* DATA TO PROCESS:
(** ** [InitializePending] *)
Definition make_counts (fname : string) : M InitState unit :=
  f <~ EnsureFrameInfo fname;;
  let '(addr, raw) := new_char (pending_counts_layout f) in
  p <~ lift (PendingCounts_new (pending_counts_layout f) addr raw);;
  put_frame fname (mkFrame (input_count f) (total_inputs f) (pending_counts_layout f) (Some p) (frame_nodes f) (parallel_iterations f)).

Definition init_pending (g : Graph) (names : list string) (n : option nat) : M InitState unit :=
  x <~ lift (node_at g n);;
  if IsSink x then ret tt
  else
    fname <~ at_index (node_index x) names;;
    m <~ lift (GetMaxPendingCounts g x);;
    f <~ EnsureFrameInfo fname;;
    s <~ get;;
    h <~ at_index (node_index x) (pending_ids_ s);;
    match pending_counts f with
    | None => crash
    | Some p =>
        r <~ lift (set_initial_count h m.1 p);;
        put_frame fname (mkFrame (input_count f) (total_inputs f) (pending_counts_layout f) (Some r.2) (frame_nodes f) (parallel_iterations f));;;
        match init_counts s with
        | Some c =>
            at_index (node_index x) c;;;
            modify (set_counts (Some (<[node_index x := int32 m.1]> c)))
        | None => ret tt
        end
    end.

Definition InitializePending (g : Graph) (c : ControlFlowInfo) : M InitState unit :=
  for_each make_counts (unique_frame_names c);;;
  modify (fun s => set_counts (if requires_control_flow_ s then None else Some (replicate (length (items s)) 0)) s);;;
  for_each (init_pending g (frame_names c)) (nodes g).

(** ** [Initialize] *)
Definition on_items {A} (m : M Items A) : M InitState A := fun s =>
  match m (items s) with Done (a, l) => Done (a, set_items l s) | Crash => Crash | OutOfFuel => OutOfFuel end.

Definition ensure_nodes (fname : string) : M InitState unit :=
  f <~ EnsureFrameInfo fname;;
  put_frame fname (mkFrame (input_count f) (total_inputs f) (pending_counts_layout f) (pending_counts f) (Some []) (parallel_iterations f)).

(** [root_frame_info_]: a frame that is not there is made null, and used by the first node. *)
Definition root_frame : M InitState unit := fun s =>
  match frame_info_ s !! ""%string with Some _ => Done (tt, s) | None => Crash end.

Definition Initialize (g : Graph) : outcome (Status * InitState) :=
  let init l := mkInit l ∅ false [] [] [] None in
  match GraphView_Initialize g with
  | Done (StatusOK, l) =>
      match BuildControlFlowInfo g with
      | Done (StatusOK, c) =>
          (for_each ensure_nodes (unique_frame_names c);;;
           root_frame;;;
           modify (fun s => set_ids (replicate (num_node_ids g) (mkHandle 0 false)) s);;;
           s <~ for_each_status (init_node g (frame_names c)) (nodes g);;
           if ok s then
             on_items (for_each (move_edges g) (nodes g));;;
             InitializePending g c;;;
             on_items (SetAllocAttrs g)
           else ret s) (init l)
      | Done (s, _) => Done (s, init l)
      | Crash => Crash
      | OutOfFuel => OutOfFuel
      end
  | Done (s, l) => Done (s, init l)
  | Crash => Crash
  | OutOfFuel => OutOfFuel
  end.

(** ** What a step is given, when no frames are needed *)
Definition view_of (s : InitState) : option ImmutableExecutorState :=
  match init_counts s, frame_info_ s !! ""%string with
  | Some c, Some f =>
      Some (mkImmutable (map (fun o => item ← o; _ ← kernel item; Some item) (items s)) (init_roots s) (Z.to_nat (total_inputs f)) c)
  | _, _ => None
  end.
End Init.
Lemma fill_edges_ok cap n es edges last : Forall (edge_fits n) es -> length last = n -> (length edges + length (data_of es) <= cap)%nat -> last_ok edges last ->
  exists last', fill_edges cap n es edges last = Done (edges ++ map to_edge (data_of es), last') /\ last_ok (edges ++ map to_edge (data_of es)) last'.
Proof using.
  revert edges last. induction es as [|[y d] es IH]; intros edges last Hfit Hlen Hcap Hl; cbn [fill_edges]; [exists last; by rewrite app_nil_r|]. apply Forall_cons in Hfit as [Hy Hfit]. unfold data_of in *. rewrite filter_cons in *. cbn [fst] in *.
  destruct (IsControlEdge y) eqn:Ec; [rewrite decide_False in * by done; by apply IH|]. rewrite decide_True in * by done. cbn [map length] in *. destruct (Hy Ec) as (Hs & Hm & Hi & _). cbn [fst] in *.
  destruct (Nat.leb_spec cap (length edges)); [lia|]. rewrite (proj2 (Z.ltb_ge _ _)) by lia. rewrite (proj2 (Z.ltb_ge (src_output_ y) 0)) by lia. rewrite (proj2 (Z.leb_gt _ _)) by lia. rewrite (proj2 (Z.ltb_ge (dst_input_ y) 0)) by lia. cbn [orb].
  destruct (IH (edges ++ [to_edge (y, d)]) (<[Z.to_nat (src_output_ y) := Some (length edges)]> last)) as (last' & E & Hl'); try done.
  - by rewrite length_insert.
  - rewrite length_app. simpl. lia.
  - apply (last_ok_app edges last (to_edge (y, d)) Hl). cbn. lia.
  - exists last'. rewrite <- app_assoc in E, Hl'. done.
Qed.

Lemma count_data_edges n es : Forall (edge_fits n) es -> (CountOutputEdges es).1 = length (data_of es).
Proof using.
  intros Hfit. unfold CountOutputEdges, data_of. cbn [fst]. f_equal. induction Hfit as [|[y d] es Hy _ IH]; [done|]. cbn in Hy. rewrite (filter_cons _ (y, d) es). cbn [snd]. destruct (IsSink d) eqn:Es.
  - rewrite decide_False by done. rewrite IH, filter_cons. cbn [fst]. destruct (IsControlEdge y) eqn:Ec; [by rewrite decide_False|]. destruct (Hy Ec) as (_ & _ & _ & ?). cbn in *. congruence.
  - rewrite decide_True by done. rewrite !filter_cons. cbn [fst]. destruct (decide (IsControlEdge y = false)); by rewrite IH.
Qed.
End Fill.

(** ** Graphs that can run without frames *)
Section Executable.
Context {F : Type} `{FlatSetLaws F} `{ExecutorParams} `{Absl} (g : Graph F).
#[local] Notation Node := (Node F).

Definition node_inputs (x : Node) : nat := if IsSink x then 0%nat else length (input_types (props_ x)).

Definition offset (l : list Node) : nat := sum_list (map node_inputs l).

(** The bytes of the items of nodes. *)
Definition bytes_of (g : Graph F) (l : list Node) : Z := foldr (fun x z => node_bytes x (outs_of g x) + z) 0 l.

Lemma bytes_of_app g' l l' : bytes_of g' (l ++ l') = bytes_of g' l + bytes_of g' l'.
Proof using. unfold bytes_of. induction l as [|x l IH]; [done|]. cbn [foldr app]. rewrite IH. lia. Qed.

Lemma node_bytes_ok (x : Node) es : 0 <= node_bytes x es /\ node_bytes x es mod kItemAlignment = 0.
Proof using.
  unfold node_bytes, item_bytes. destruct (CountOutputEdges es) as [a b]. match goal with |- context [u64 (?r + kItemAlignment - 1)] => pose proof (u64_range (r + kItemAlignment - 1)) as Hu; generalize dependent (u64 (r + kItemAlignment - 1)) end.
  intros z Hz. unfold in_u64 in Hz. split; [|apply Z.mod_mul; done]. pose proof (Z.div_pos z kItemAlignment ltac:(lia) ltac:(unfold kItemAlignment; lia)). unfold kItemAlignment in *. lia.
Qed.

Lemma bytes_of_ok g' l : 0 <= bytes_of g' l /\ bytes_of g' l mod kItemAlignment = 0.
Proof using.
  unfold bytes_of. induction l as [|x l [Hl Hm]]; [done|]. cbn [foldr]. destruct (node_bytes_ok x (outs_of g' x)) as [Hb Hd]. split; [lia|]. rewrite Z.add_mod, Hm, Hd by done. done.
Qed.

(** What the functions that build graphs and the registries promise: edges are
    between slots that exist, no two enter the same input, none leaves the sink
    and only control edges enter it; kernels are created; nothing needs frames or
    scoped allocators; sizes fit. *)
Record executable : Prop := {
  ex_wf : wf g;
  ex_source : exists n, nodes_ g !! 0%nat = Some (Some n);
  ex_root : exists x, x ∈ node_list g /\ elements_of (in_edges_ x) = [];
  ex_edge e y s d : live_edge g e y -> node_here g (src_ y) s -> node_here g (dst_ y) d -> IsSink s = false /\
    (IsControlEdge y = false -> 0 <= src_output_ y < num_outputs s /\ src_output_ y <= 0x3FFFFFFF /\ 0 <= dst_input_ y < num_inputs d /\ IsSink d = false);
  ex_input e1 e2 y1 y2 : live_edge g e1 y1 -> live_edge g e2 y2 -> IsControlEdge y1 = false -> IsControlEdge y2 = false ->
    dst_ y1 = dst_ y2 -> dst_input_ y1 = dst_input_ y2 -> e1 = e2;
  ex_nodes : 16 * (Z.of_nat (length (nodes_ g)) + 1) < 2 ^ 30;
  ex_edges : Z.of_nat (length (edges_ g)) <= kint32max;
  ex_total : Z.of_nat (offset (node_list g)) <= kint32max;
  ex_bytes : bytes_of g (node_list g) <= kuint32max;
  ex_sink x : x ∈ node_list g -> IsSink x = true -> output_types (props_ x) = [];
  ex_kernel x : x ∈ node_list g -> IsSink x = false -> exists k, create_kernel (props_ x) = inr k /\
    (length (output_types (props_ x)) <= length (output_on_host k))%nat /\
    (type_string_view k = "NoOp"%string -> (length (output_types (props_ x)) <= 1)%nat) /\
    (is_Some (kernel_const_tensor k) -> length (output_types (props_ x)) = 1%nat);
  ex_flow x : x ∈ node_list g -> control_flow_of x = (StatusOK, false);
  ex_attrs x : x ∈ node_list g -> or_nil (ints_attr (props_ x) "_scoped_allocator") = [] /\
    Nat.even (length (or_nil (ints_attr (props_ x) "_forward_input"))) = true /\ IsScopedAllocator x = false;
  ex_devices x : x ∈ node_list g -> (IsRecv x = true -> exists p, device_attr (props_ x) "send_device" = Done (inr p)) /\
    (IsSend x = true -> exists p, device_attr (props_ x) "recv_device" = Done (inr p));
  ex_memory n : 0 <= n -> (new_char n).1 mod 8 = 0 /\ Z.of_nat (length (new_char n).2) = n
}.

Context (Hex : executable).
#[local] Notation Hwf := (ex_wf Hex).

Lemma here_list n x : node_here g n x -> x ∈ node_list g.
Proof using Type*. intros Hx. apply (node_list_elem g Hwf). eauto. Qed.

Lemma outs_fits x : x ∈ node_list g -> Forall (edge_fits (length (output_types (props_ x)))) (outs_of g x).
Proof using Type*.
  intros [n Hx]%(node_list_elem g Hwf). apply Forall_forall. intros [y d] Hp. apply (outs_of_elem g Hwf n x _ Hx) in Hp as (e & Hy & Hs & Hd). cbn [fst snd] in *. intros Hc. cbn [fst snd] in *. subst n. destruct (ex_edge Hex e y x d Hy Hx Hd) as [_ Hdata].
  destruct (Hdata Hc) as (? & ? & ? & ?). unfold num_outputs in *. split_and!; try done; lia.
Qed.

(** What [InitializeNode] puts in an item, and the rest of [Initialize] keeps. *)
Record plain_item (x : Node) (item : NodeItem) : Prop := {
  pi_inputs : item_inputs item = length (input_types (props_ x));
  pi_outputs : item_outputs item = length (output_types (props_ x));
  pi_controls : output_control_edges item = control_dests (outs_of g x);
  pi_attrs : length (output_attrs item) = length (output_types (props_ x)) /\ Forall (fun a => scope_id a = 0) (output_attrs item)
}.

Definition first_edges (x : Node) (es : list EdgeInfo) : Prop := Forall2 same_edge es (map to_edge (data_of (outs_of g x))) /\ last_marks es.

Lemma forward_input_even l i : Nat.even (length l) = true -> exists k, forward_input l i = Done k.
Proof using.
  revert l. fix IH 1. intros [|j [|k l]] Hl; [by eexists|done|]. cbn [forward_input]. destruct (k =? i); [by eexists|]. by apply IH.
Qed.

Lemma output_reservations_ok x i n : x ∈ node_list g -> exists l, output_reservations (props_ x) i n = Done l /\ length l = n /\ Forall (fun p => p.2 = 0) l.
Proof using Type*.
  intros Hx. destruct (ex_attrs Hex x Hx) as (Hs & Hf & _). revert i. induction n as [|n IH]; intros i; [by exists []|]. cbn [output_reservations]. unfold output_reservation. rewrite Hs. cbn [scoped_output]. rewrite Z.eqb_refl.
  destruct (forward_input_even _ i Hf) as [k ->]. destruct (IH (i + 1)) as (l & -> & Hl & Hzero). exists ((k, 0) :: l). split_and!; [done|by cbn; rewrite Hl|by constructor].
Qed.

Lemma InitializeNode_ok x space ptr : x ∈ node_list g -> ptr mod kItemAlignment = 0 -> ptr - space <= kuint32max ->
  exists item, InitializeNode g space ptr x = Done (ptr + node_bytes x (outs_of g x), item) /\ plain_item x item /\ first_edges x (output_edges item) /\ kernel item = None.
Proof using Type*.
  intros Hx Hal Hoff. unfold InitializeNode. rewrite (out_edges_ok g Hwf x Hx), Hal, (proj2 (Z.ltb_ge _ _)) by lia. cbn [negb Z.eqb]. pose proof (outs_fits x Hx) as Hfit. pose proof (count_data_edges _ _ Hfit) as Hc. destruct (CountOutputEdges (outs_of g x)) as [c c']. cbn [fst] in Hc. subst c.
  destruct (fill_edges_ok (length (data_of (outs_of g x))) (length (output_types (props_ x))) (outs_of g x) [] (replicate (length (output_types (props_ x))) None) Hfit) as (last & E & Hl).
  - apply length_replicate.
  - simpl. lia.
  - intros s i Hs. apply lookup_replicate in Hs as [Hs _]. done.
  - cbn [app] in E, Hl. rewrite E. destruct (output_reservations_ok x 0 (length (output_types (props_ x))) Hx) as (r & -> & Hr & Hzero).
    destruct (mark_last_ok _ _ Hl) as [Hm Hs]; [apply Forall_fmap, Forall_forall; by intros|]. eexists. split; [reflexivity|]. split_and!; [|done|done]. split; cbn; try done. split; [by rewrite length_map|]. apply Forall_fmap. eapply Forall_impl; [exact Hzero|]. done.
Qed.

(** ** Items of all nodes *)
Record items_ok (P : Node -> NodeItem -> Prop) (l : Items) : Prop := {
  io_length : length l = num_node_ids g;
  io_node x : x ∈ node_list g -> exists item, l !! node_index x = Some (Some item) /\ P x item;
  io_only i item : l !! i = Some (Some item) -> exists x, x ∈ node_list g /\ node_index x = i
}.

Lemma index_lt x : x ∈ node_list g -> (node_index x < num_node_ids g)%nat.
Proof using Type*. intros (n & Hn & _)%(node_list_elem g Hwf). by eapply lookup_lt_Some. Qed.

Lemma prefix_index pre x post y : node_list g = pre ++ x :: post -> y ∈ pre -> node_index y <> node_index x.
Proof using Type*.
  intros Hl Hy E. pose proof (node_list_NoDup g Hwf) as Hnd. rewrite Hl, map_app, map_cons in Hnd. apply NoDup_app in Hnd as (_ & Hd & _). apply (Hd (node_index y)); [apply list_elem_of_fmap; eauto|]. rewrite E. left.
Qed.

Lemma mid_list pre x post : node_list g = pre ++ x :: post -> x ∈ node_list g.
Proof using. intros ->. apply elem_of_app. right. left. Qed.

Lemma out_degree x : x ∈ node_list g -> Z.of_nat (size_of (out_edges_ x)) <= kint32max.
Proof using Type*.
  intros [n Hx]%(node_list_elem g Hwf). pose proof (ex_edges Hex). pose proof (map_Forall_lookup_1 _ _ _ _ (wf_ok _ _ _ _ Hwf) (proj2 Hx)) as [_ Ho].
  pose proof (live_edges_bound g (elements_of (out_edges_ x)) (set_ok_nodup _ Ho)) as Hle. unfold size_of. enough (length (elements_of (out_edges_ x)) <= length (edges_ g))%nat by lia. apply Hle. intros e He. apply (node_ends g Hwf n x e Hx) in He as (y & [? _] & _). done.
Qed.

* EXERCISE DETAILS: Once you reach the line that contains "intros [n Hx]%(node_list_elem g Hwf). pose", print it and every line after it exactly as written, stopping at the last line of the records and adding nothing.

* WRITTEN SOLUTION:
  intros [n Hx]%(node_list_elem g Hwf). pose proof (ex_edges Hex). pose proof (map_Forall_lookup_1 _ _ _ _ (wf_ok _ _ _ _ Hwf) (proj2 Hx)) as [_ Ho].
  pose proof (live_edges_bound g (elements_of (out_edges_ x)) (set_ok_nodup _ Ho)) as Hle. unfold size_of. enough (length (elements_of (out_edges_ x)) <= length (edges_ g))%nat by lia. apply Hle. intros e He. apply (node_ends g Hwf n x e Hx) in He as (y & [? _] & _). done.
Qed.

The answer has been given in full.